O discurso que o primeiro-ministro pensou fazer mas não teve coragem

Passos na ajudaPortugueses,

O governo decidiu fazer esta reunião do Conselho de ministros para celebrar a “saída limpa” de Portugal do programa da troika. Esta reunião, aberta aos media, pretende também ser uma espécie de abertura oficial da campanha eleitoral. Esperamos que não levem a mal mas temos de explorar este acontecimento porque na verdade não sabemos o que irá acontecer lá mais para diante.

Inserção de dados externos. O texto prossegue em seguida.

Lemma grows_AuthGetToken : grows (AuthGetToken E).
Proof.
  unfold AuthGetToken, EnsureValidToken, GetToken.
  repeat (apply grows_HasValidToken || apply grows_LoadToken || apply grows_Login
          || grows_step).
Qed.

Lemma grows_retryPrelude attempt tok : grows (retryPrelude E attempt tok).
Proof.
  unfold retryPrelude, RefreshToken.
  repeat (apply grows_ClearToken || apply grows_Login || apply grows_AuthGetToken
          || grows_step).
Qed.

Lemma grows_doSend tok : grows (doSend E tok).
Proof. unfold doSend. repeat grows_step. Qed.

Lemma grows_retryLoop (N rest : nat) :
  forall tok lastErr, grows (retryLoop E N rest tok lastErr).
Proof.
  induction rest as [|rest IH]; intros tok lastErr; cbn [retryLoop].
  - apply grows_ret.
  - repeat (apply grows_retryPrelude || apply grows_doSend || apply IH || grows_step).
Qed.

Lemma GetToken_pure (w : World) : GetToken w = (result GetToken w, w).
Proof.
  unfold result. run. destruct (tokenData w) as [td|]; [|reflexivity].
  destruct (String.eqb (Token td) ""); reflexivity.
Qed.





(** What follows the head of an iteration only adds to the trace, and
    when the head yields a token the first thing added is the send that
    carries it. *)
Lemma retryLoop_after_prelude (N rest : nat) (tok : string) (lastErr : option GoError)
    (w : World) :
  exists tr,
    trace (after (retryLoop E N (S rest) tok lastErr) w)
      = (trace (after (retryPrelude E (N - rest) tok) w) ++ tr)%list /\
    forall t, result (retryPrelude E (N - rest) tok) w = inl t ->
              exists tr', tr = EvSend t :: tr'.
Proof.
  unfold after, result. rewrite retryLoop_step.
  destruct (retryPrelude E (N - rest) tok w) as [[t|err] w1]; cbn [fst snd].
  - rewrite doSend_spec. cbn [snd].
    set (w2 := mkWorld (tokenData w1) (file w1) (ticks w1) (logins w1)
                       (S (sends w1)) (trace w1 ++ [EvSend t])).
    assert (forall t0 le (r : option GoError * World),
              r = retryLoop E N rest t0 le w2 \/ snd r = w2 ->
              exists tr', trace (snd r) = (trace w1 ++ EvSend t :: tr')%list) as H.
    { intros t0 le r [-> | ->].
      - destruct (grows_retryLoop N rest t0 le w2) as [tr Htr].
        unfold after in Htr. rewrite Htr. cbn [trace w2]. exists tr.
        now rewrite <- app_assoc.
      - exists []. reflexivity. }
    match goal with
    | |- exists tr, trace (snd ?r) = _ /\ _ =>
      assert (exists tr', trace (snd r) = (trace w1 ++ EvSend t :: tr')%list) as [tr' Htr]
    end.
    { repeat match goal with
      | |- context [match ?x with _ => _ end] => destruct x
      end;
      first [ eapply H; left; reflexivity
            | eapply (H tok None); right; reflexivity ]. }
    exists (EvSend t :: tr'). split; [exact Htr|].
    intros t0 Ht0. injection Ht0 as <-. eauto.
  - destruct (grows_retryLoop N rest tok (Some err) w1) as [tr Htr].
    exists tr. split; [exact Htr | discriminate].
Qed.

Lemma retryPrelude_starts_with_refresh (attempt : nat) (tok : string) (w : World) :
  (0 < attempt)%nat ->
  exists tr, trace (after (retryPrelude E attempt tok) w) = (trace w ++ EvRemove :: tr)%list.
Proof.
  intros Ha. unfold retryPrelude.
  replace (0 <? attempt)%nat with true by (symmetry; apply Nat.ltb_lt; exact Ha).
  unfold RefreshToken, ClearToken.
  match goal with
  | |- context [after (bind (bind (bind (emit EvRemove) ?k1) ?k2) ?k3) w] =>
    assert (grows (bind (bind (k1 tt) k2) k3)) as Hg
  end.
  { repeat (apply grows_Login || apply grows_AuthGetToken || grows_step). }
  destruct (Hg (after (emit EvRemove) w)) as [tr Htr].
  exists tr. unfold after, bind in *. cbn [emit fst snd trace] in *.
  rewrite Htr. now rewrite <- app_assoc.
Qed.


(** C3, as the code has it. A send that fails in transport is not
    terminal: the loop records it as the last error and goes on. With no
    iteration left the delivery returns "failed after N+1 attempts" around
    that error; otherwise the next iteration starts with a refresh. *)
Theorem transport_failure_is_retried (N rest : nat) (tok : string)
    (lastErr : option GoError) (w : World) (t : string) :
  result (retryPrelude E (N - rest) tok) w = inl t ->
  sendResp E (sends (after (retryPrelude E (N - rest) tok) w)) t = TransportErr ->
  let w2 := after (doSend E t) (after (retryPrelude E (N - rest) tok) w) in
  retryLoop E N (S rest) tok lastErr w
    = retryLoop E N rest t (Some ErrMessageRequestFailed) w2 /\
  (rest = 0%nat ->
     retryLoop E N (S rest) tok lastErr w
       = (Some (ErrFailedAfter (Z.of_nat N + 1) (Some ErrMessageRequestFailed)), w2)) /\
  (forall r, rest = S r -> (r < N)%nat ->
     exists tr, trace (after (retryLoop E N (S rest) tok lastErr) w)
                = (trace w2 ++ EvRemove :: tr)%list).
Proof.
  intros Hpre Hresp w2.
  assert (retryLoop E N (S rest) tok lastErr w
            = retryLoop E N rest t (Some ErrMessageRequestFailed) w2) as Heq.
  { subst w2. revert Hpre Hresp. unfold result, after. rewrite retryLoop_step.
    destruct (retryPrelude E (N - rest) tok w) as [[t0|e] w1]; cbn [fst snd];
      [|discriminate].
    intros H. injection H as ->. intros ->. reflexivity. }
  split; [exact Heq|]. split.
  - intros ->. rewrite Heq. reflexivity.
  - intros r -> Hr. unfold after at 1. rewrite Heq.
    destruct (retryLoop_after_prelude N r t (Some ErrMessageRequestFailed) w2)
      as (tr & Htr & _).
    destruct (retryPrelude_starts_with_refresh (N - r) t w2 ltac:(lia)) as [tr0 Htr0].
    unfold after in Htr at 1. rewrite Htr, Htr0. rewrite <- app_assoc. cbn. eauto.
Qed.


End Delivery.

(** ** Delivery: concrete runs *)

Lemma SendMessage_unauthorized_exhausted_witness :
  let E := quietEnv t0 (fun _ => loginOK "T1" "U1") (fun _ _ => body401) in
  result (SendMessage E "hello") holdingT0 = Some (ErrUnauthorizedAfter 3) /\
  exists tr t, trace (after (SendMessage E "hello") holdingT0) = (tr ++ [EvSend t])%list.
Proof.
  intros E. apply (SendMessage_unauthorized_exhausted E "hello" holdingT0).
  - intros k t _. reflexivity.
  - vm_compute. reflexivity.
Defined.



(** C3 fails as stated: the first send fails in transport, the loop
    refreshes the token and sends again, and the delivery returns nil. *)
Lemma transport_error_then_success :
  let E := quietEnv t0 (fun n => loginOK "T1" "U1")
             (fun n _ => match n with O => TransportErr | _ => bodyTrue end) in
  result (SendMessage E "hello") holdingT0 = None /\
  trace (after (SendMessage E "hello") holdingT0)
    = [EvSend "T0"; EvRemove; EvLogin; EvWriteFile; EvSend "T1"].
Proof. vm_compute. split; reflexivity. Qed.

Lemma transport_failure_is_retried_witness :
  let E := quietEnv t0 (fun n => loginOK "T1" "U1") (fun n _ => TransportErr) in
  retryLoop E 2 1 "T0" None holdingT0
    = (Some (ErrFailedAfter 3 (Some ErrMessageRequestFailed)),
       after (doSend E "T1") (after (retryPrelude E 2 "T0") holdingT0)).
Proof.
  intros E.
  refine (proj1 (proj2 (transport_failure_is_retried E 2 0 "T0" None holdingT0 "T1" _ _))
            eq_refl); vm_compute; reflexivity.
Defined.


(** The shapes of a 200 body named by the specification. *)
Example send_bodies :
  let run body := result (sendMessageWithRetry
                    (quietEnv t0 (fun _ => TransportErr) (fun _ _ => Resp 200 body)) "T0" 2)
                    holdingT0 in
  run (Tree (JBool true)) = None /\
  run (Tree (JObject [("status", JNumber "1")])) = None /\
  run bodyRejected = Some (ErrSendStatus 0 "x") /\
  run (Tree (JBool false)) = Some ErrFalseResponse /\
  run (Tree (JString "ok")) = Some ErrUnexpectedFormat /\
  run Malformed = Some ErrUnexpectedFormat.
Proof. vm_compute. repeat split. Qed.

(** ** The token file under concurrent use *)

Module InterleavingFacts.
Import Interleaving.












End InterleavingFacts.

(** * Further properties of the packages *)

(** ** jwt *)

Section StoreMore.

Variable E : Env.

(** X1. A [SaveToken] that returns an error has not touched the in-memory
    record; the file is as before unless the error is the failed write
    itself, which leaves the file as the file system left it. *)
Theorem SaveToken_error_keeps_record (w : World) (token uid : string) (err : GoError) :
  result (SaveToken E token uid) w = Some err ->
  tokenData (after (SaveToken E token uid) w) = tokenData w /\
  (err <> ErrWriteTokenFile -> file (after (SaveToken E token uid) w) = file w) /\
  (err = ErrWriteTokenFile ->
     exists f, writeFault E = Some f /\ file (after (SaveToken E token uid) w) = f).
Proof.
  unfold after, result. run. unfold marshalTokenData.
  cbn [ExpiresAt UpdatedAt Token LastLoginUID].
  assert (forall (e0 : GoError) (w0 : World),
            e0 <> ErrWriteTokenFile -> tokenData w0 = tokenData w -> file w0 = file w ->
            Some e0 = Some err ->
            tokenData w0 = tokenData w /\
            (err <> ErrWriteTokenFile -> file w0 = file w) /\
            (err = ErrWriteTokenFile -> exists f, writeFault E = Some f /\ file w0 = f))
    as Hfail.
  { intros e0 w0 Hne Ht Hf H. injection H as <-. repeat split; auto. contradiction. }
  destruct (timeText E (now E (ticks w) + 24 * hour));
    [destruct (timeText E (now E (S (ticks w))))|]; cbn.
  2, 3: apply Hfail; first [discriminate | reflexivity].
  destruct (writeFault E) as [f|]; destruct (tokenDirIsDot E); cbn;
    try (destruct (mkdirFails E); cbn);
    first [ discriminate
          | apply Hfail; first [discriminate | reflexivity]
          | intros H; injection H as <-; split; [reflexivity|]; split;
            [congruence | eauto] ].
Qed.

Por isso, quero anunciar-vos que marquei já outro conselho de ministros simbólico, para dia 17, esperando que até lá não aconteça nada que faça subir os juros e estragar-nos a festa.

Como sabem, fui obrigado a enveredar por uma “saída limpa”. É claro que não foi opção minha, simplesmente,  não tinha alternativa. O chamado “programa cautelar” nunca existiu e ninguém sabe o que é. E se tivermos o azar de acontecer alguma coisa na Europa e os nossos juros voltarem a subir não há programa cautelar que nos acuda. É novo resgate, ponto final.

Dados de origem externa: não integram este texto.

Lemma summary_reports_converted_witness :
  counts (trace (run_batch Script.models Sample.project_first_corrupt)) = [1%nat]
  /\ items (trace (run_batch Script.models Sample.project_first_corrupt)) = [small_out].
Proof.
  apply (summary_reports_converted Sample.cwd Sample.dir_st_size Sample.sample
           Script.models Sample.project_first_corrupt [small_out]).
  vm_compute; reflexivity.
Defined.

(** Two checkpoints: none missing, one failed, one converted. *)
Lemma every_checkpoint_accounted_witness :
  exists_checked (trace (run_batch Script.models Sample.project_first_corrupt))
  = Script.models
  /\ length Script.models
     = (length (not_found (trace (run_batch Script.models Sample.project_first_corrupt)))
        + length (errors (trace (run_batch Script.models Sample.project_first_corrupt)))
        + length [small_out])%nat.
Proof.
  assert (Hret : result (run_batch Script.models Sample.project_first_corrupt)
                 = Return [small_out])
    by (vm_compute; reflexivity).
  destruct (every_checkpoint_accounted Sample.cwd Sample.dir_st_size Sample.sample
              Script.models Sample.project_first_corrupt [small_out] Hret)
    as (He & Hn & _).
  split; [exact He | exact Hn].
Defined.

Lemma converted_paths_follow_registry_witness :
  [nano_out; small_out]
    `sublist_of` map (fun p => output_path_of p Script.default_output_dir) Script.models
  /\ length [nano_out; small_out] <= length Script.models.
Proof.
  assert (Hret : result (run_batch Script.models Sample.project)
                 = Return [nano_out; small_out])
    by (vm_compute; reflexivity).
  destruct (converted_paths_follow_registry Sample.cwd Sample.dir_st_size Sample.sample
              Script.models Sample.project [nano_out; small_out] Hret)
    as (Hs & Hl & _).
  split; [exact Hs | exact Hl].
Defined.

Para vos dizer a verdade, estou assustado, e a única coisa que me sossega é que a troika vai ficar por perto, porque o vice Paulo Portas quer voltar repôr tudo o que me deu tanto trabalho a conseguir e também à Maria Luís, justiça lhe seja feita, que me ajudou muito nos contactos internacionais (ela tem um inglês impecável!).

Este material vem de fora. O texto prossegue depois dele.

(** [cleaned_data] has keys among the fields of the form only. *)
Lemma clean_fields_keys models choices fields data inst cleaned ok f :
  clean_fields models choices fields data inst = (cleaned, ok) ->
  QueryDict_get f cleaned <> None -> In f fields.
Proof.
  revert cleaned ok. induction fields as [|f0 fields IH];
    intros cleaned ok; simpl.
  - intros [= <- _] H. now contradiction H.
  - destruct (clean_fields models choices fields data inst)
      as [cleaned' ok'].
    specialize (IH cleaned' ok' eq_refl).
    destruct (Field_clean models choices inst f0 (QueryDict_get f0 data))
      as [v0|]; intros [= <- _]; [|intros H; right; now apply IH].
    simpl. destruct (QueryDict_get f cleaned') as [v'|].
    + intros _. right. now apply IH.
    + destruct (String.eqb_spec f f0) as [->|_]; [now left|].
      intros H. now contradiction H.
Qed.

(** In a form without errors every field has its cleaned value. *)
Lemma clean_fields_valid models choices fields data inst cleaned :
  clean_fields models choices fields data inst = (cleaned, true) ->
  forall f, In f fields ->
    QueryDict_get f cleaned <> None /\
    QueryDict_get f cleaned
    = Field_clean models choices inst f (QueryDict_get f data).
Proof.
  revert cleaned. induction fields as [|f0 fields IH]; intros cleaned; simpl.
  - intros _ f [].
  - destruct (clean_fields models choices fields data inst)
      as [cleaned' ok'] eqn:E.
    destruct (Field_clean models choices inst f0 (QueryDict_get f0 data))
      as [v0|] eqn:E0; [|intros [= _ H]; discriminate H].
    intros [= <- ->]. intros f Hf. simpl.
    destruct (QueryDict_get f cleaned') as [v'|] eqn:Ec.
    + assert (Hin : In f fields)
        by (apply (clean_fields_keys _ _ _ _ _ _ _ f E); now rewrite Ec).
      destruct (IH cleaned' eq_refl f Hin) as [_ <-].
      now rewrite Ec.
    + destruct Hf as [->|Hf].
      * rewrite String.eqb_refl. now rewrite E0.
      * destruct (IH cleaned' eq_refl f Hf) as [H _]. now contradiction H.
Qed.

(** The title a form cleans: the submitted text, stripped. *)
Lemma Field_clean_title models choices inst data v :
  Field_clean models choices inst "title" data = Some v ->
  v = VStr (str_strip (match data with
                       | Some (VStr s) => s
                       | _ => ""
                       end)).
Proof.
  unfold Field_clean. cbn [Recipe_formfield String.eqb Ascii.eqb Bool.eqb].
  unfold CharField_clean.
  destruct data as [[s|n|b]|]; try discriminate;
    match goal with
    | |- context [String.eqb ?t ""] =>
        destruct (String.eqb_spec t "") as [->|_]
    end;
    repeat match goal with
           | |- context [if ?b then _ else _] => destruct b
           end;
    intros [= <-]; reflexivity.
Qed.

Lemma valid_form_title models choices fields data inst :
  In "title" fields ->
  is_valid (get_form models choices fields data inst) = true ->
  QueryDict_get "title"
    (cleaned_data (get_form models choices fields data inst))
  = Some (VStr (str_strip (submitted "title" data))).
Proof.
  unfold get_form. intros Hin.
  destruct (clean_fields models choices fields data inst)
    as [cleaned ok] eqn:E.
  cbn [is_valid cleaned_data]. intros ->.
  destruct (clean_fields_valid _ _ _ _ _ _ E _ Hin) as [Hsome Hclean].
  destruct (QueryDict_get "title" cleaned) as [v|]; [|now contradiction Hsome].
  symmetry in Hclean. apply Field_clean_title in Hclean. now subst v.
Qed.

Por isso, caros concidadãos, não vos prometo nada. A reforma do Estado, as reposições de pensões e salários são apenas desejos e intenções mas não estão ao nosso alcance nos próximos tempos. O vice-primeiro-ministro pediu-me que o deixasse dar uns retoques naquele texto da “reforma do Estado” que escreveu há meses e nos meteu a ridículo.  Vai apresentá-lo hoje, é claro que são apenas palavras e soundbites como ele gosta de fazer mas não valem nada.

Caros concidadãos, o que interessa agora é festejar estes dias e por isso vamos acelerar a nossa estratégia de comunicação para ver se conseguimos aguentar isto até ao final da legislatura. Os nossos conselheiros dizem-nos que este tipo de eventos nos podem ajudar.  Pelo menos teremos garantidas as primeiras páginas dos jornais e aberturas de telejornais com os nossos discursos. E os nossos comentadores já têm o argumentário para dizerem na televisão. Mesmo que ponham umas pinceladas negativas, no essencial vão elogiar 

Muito obrigada pela vossa atenção e também agradeço às televisões que nos puseram em directo. E parabéns ao meu querido Moedas que esteve muito bem no seu discurso, a agradecer ao governo o trabalho que o governo lhe mandou fazer.

Bem hajam e não se esqueçam que no dia 17 há mais!